§ **Problem statement**:
On every line of the listing, check for "AccountMode"; copy the lines that have it.

§ **Dataset content**:
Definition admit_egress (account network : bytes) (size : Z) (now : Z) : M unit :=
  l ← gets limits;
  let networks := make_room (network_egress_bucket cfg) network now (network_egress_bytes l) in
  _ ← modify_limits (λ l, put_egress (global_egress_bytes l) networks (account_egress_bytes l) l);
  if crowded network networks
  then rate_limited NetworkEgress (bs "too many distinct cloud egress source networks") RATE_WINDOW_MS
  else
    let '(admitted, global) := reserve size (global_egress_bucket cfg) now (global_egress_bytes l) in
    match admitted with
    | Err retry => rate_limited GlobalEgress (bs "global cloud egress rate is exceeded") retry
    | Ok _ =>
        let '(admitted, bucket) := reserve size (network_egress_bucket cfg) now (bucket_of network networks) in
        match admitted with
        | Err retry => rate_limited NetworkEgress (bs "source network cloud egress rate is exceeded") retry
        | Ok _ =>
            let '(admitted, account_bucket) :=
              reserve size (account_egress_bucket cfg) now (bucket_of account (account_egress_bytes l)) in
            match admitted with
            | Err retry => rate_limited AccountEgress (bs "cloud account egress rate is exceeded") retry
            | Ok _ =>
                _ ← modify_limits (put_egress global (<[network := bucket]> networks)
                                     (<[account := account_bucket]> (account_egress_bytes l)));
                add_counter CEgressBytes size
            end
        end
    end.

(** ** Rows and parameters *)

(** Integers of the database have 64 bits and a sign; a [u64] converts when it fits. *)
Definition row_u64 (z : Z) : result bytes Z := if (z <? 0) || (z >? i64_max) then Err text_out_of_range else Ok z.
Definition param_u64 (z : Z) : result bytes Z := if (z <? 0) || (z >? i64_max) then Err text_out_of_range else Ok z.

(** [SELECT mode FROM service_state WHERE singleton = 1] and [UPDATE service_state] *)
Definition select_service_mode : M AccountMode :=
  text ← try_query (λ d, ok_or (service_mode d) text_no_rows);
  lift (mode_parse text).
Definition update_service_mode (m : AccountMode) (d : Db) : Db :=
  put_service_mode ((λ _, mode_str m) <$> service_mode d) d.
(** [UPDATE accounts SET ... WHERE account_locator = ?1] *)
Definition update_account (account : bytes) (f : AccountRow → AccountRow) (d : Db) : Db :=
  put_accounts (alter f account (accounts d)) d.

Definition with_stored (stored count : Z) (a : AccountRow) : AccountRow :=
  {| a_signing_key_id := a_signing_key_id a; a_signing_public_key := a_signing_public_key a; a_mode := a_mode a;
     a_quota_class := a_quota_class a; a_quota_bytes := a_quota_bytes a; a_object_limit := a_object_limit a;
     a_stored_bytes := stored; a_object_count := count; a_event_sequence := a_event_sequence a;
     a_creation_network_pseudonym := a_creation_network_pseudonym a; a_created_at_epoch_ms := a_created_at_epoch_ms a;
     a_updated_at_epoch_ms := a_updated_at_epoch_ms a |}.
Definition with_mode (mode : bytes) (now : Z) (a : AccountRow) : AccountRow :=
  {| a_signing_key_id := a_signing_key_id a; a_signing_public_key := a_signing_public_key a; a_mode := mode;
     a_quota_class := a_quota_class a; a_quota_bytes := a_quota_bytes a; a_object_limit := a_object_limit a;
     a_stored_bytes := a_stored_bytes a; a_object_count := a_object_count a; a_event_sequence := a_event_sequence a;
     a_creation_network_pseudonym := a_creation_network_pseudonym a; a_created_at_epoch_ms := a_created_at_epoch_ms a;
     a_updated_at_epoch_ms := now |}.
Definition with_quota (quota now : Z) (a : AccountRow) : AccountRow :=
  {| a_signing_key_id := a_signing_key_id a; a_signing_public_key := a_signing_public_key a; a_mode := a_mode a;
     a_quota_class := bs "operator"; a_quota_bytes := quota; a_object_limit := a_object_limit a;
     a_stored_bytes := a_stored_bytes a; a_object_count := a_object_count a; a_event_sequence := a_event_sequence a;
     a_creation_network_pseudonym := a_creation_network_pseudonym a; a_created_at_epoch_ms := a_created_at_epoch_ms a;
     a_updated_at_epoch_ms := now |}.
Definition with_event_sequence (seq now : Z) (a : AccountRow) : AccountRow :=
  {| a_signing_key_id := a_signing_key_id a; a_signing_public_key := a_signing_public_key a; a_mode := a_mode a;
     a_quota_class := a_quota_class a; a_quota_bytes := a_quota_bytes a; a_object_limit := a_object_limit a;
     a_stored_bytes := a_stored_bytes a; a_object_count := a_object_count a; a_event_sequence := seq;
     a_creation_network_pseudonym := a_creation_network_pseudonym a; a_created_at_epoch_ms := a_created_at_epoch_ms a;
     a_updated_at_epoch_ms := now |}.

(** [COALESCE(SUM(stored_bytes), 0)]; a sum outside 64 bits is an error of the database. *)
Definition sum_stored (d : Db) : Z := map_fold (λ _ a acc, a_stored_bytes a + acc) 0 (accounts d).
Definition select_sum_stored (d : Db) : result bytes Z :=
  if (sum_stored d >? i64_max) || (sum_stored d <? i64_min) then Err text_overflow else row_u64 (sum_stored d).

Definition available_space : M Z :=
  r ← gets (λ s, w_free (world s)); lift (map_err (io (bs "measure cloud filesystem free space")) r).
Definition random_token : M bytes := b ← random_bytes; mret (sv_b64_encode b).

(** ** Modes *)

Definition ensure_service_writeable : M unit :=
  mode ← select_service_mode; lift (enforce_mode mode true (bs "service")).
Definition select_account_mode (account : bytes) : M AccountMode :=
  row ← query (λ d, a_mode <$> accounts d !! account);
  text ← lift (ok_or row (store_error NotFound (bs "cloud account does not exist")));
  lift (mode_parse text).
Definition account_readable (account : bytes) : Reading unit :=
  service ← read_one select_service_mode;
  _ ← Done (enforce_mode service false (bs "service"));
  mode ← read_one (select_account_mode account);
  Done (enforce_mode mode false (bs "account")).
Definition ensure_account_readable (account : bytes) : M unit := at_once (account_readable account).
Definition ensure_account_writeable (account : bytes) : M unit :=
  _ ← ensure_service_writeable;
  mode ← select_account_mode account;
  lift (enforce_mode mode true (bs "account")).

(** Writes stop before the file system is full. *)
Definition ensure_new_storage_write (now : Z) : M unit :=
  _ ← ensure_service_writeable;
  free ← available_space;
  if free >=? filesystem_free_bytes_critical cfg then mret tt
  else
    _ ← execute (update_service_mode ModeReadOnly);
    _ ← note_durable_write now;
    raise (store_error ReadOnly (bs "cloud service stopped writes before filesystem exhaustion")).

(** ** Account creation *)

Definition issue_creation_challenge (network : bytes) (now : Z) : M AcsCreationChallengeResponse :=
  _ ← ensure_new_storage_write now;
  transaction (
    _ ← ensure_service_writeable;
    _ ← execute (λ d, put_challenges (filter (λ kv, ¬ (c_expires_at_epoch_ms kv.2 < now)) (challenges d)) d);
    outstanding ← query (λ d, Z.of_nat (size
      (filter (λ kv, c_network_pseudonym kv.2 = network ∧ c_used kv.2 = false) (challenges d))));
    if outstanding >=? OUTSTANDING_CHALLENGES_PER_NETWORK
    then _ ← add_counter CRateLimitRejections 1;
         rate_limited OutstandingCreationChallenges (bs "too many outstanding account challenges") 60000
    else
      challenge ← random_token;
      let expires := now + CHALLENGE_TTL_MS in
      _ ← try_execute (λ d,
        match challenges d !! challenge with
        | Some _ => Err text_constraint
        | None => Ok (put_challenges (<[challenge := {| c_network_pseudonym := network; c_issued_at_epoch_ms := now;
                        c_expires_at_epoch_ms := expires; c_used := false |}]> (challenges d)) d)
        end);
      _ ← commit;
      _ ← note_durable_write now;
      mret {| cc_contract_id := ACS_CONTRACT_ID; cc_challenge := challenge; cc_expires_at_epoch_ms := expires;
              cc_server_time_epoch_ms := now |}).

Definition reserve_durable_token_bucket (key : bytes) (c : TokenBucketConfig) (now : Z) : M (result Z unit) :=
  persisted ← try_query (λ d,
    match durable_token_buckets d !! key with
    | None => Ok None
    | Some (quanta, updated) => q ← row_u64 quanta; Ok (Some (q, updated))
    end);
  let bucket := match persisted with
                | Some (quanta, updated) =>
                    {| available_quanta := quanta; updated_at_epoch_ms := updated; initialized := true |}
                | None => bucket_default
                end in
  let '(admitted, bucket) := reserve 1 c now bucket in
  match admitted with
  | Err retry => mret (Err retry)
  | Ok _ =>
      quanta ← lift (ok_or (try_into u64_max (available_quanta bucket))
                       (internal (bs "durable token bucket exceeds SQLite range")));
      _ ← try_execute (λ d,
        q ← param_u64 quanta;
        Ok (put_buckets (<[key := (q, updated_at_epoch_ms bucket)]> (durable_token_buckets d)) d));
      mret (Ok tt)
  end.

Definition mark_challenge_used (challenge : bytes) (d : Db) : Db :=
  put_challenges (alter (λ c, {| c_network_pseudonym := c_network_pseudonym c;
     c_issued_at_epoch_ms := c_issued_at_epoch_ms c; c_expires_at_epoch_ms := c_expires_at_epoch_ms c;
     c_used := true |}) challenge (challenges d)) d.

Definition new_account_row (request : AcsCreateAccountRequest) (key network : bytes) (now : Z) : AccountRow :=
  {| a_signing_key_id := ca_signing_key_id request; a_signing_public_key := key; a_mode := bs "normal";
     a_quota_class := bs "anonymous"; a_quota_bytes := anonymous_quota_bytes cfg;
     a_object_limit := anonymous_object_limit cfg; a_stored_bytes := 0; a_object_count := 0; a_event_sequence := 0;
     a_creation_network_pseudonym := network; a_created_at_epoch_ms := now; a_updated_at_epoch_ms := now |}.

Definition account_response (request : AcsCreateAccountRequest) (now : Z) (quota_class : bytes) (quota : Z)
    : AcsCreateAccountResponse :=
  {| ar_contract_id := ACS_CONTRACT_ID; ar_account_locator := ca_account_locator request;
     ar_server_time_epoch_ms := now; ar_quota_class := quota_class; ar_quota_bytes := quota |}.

§ **Task response**:
Definition select_service_mode : M AccountMode :=
Definition update_service_mode (m : AccountMode) (d : Db) : Db :=
Definition select_account_mode (account : bytes) : M AccountMode :=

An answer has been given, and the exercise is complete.